[Information shown Boundary: Start]

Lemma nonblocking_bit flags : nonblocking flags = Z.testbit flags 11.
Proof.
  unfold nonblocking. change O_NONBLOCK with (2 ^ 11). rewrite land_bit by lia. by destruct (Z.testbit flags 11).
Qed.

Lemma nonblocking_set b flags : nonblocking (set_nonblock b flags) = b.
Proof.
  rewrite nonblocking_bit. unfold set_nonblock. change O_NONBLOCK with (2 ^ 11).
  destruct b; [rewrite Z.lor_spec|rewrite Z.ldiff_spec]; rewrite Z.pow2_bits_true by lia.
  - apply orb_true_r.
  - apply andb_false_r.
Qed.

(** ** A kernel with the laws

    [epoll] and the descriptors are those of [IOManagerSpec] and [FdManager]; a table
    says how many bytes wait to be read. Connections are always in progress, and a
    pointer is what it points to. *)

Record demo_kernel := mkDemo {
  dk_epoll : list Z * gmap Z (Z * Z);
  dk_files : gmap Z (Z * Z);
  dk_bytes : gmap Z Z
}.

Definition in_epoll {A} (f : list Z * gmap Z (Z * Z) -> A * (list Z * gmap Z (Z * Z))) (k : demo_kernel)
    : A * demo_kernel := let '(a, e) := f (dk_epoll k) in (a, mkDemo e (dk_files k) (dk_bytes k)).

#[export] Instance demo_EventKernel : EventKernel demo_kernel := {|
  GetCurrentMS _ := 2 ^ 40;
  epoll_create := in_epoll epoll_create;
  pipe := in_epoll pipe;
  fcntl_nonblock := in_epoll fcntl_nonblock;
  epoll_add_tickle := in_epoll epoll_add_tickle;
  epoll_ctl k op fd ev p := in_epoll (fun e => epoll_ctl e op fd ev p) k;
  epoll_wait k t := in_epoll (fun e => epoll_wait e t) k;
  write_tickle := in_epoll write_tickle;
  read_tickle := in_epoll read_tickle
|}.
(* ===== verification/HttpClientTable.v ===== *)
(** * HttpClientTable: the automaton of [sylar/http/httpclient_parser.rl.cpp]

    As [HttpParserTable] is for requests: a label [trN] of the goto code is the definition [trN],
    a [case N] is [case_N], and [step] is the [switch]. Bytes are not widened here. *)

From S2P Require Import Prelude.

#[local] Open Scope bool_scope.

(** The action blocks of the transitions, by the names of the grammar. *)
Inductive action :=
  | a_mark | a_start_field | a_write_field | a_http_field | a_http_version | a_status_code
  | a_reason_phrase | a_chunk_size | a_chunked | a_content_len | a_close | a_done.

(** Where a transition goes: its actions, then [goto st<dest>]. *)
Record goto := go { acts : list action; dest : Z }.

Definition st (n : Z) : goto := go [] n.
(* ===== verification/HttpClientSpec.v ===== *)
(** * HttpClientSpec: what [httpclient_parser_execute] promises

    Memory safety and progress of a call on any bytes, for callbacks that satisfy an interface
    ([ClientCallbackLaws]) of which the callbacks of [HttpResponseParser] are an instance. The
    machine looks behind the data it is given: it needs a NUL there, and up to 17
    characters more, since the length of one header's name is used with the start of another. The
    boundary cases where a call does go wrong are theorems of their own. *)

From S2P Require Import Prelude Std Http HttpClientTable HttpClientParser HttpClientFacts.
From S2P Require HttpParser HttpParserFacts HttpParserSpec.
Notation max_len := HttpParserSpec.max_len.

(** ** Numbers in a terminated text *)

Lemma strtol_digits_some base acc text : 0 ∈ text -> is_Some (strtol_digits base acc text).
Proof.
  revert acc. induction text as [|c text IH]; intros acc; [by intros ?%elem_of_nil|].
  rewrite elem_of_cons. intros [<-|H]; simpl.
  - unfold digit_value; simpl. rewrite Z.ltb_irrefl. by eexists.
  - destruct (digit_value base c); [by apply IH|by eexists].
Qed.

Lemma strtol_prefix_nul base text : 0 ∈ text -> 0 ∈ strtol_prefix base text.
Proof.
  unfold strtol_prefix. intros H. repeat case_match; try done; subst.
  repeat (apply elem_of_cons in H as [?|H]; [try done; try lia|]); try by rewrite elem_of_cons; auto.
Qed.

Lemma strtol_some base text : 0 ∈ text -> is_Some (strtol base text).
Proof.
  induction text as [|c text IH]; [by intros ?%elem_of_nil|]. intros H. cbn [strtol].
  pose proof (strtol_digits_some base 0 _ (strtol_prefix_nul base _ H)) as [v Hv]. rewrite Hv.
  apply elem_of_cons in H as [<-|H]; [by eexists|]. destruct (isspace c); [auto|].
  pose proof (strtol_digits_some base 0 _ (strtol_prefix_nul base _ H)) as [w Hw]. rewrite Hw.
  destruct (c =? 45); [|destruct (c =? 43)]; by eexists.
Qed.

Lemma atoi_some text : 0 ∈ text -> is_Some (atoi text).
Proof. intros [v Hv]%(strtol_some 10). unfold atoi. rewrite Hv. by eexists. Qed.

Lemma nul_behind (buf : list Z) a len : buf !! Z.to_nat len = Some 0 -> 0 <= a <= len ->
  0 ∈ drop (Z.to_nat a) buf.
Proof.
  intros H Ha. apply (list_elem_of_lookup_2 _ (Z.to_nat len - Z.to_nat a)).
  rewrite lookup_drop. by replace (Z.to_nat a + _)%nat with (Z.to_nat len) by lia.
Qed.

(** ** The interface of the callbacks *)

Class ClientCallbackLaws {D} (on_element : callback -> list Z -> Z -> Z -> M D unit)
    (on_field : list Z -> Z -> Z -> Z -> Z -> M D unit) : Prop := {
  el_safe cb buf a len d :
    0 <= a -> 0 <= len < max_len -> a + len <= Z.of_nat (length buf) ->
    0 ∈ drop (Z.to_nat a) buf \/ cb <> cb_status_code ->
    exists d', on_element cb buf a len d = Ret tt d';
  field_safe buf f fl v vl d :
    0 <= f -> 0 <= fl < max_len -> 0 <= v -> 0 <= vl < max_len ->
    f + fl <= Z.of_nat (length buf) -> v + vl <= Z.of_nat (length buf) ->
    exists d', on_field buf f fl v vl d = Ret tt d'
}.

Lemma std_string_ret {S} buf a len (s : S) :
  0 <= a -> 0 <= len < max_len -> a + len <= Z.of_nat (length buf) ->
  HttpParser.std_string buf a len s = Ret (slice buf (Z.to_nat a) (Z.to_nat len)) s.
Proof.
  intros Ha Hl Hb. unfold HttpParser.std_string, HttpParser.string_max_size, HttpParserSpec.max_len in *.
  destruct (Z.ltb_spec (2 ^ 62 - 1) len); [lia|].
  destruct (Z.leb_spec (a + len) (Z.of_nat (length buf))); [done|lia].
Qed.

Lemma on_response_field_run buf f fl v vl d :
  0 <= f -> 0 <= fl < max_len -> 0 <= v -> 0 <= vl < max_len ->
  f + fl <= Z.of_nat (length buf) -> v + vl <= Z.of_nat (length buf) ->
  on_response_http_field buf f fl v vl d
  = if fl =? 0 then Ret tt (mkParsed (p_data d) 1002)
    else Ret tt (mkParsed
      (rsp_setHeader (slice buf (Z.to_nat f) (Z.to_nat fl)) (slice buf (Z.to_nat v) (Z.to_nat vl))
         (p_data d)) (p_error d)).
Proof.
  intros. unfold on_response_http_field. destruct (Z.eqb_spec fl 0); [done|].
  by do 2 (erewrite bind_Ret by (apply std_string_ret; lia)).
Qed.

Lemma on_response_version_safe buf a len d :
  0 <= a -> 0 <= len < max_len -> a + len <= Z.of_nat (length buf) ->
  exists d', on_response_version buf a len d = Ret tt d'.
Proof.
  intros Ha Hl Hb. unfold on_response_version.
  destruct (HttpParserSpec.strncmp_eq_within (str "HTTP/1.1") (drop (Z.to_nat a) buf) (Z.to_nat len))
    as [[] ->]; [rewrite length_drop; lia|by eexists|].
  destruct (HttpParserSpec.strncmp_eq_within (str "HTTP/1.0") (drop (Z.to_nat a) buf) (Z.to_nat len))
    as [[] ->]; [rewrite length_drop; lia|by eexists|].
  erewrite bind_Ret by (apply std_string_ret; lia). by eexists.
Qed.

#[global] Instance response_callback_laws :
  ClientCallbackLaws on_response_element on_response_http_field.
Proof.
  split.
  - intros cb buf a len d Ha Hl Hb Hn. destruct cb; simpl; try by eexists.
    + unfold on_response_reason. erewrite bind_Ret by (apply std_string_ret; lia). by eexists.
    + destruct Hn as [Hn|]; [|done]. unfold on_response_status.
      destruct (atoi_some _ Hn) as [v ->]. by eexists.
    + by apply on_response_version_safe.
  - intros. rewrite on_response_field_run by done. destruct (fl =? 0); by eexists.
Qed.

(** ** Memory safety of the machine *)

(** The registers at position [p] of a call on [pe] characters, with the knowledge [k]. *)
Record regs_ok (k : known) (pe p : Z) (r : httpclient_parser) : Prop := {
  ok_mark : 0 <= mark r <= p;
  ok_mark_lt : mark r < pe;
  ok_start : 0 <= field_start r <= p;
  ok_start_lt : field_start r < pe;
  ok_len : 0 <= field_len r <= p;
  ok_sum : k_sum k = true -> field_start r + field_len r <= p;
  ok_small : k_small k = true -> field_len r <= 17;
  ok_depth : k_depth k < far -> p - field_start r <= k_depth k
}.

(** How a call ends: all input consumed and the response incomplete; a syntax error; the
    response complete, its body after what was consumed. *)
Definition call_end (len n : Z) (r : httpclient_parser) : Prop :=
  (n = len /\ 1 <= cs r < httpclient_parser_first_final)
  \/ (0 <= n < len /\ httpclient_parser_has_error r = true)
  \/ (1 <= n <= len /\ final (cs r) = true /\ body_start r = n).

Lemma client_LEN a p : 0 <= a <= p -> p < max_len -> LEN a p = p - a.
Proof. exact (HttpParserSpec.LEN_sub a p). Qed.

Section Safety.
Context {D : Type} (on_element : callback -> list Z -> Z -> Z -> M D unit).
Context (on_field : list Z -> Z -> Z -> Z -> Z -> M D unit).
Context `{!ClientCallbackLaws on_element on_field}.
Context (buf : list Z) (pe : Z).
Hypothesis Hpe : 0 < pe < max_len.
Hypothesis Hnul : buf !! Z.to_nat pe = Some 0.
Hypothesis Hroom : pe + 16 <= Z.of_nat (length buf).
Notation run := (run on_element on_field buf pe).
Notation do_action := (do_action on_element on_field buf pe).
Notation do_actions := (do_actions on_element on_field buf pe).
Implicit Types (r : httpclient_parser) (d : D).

[Information shown Boundary: End]

→ **Exercise brief**: Copy each line of the listing above that includes the word "erewrite".

→ **Task solution**:
  by do 2 (erewrite bind_Ret by (apply std_string_ret; lia)).
  erewrite bind_Ret by (apply std_string_ret; lia). by eexists.
    + unfold on_response_reason. erewrite bind_Ret by (apply std_string_ret; lia). by eexists.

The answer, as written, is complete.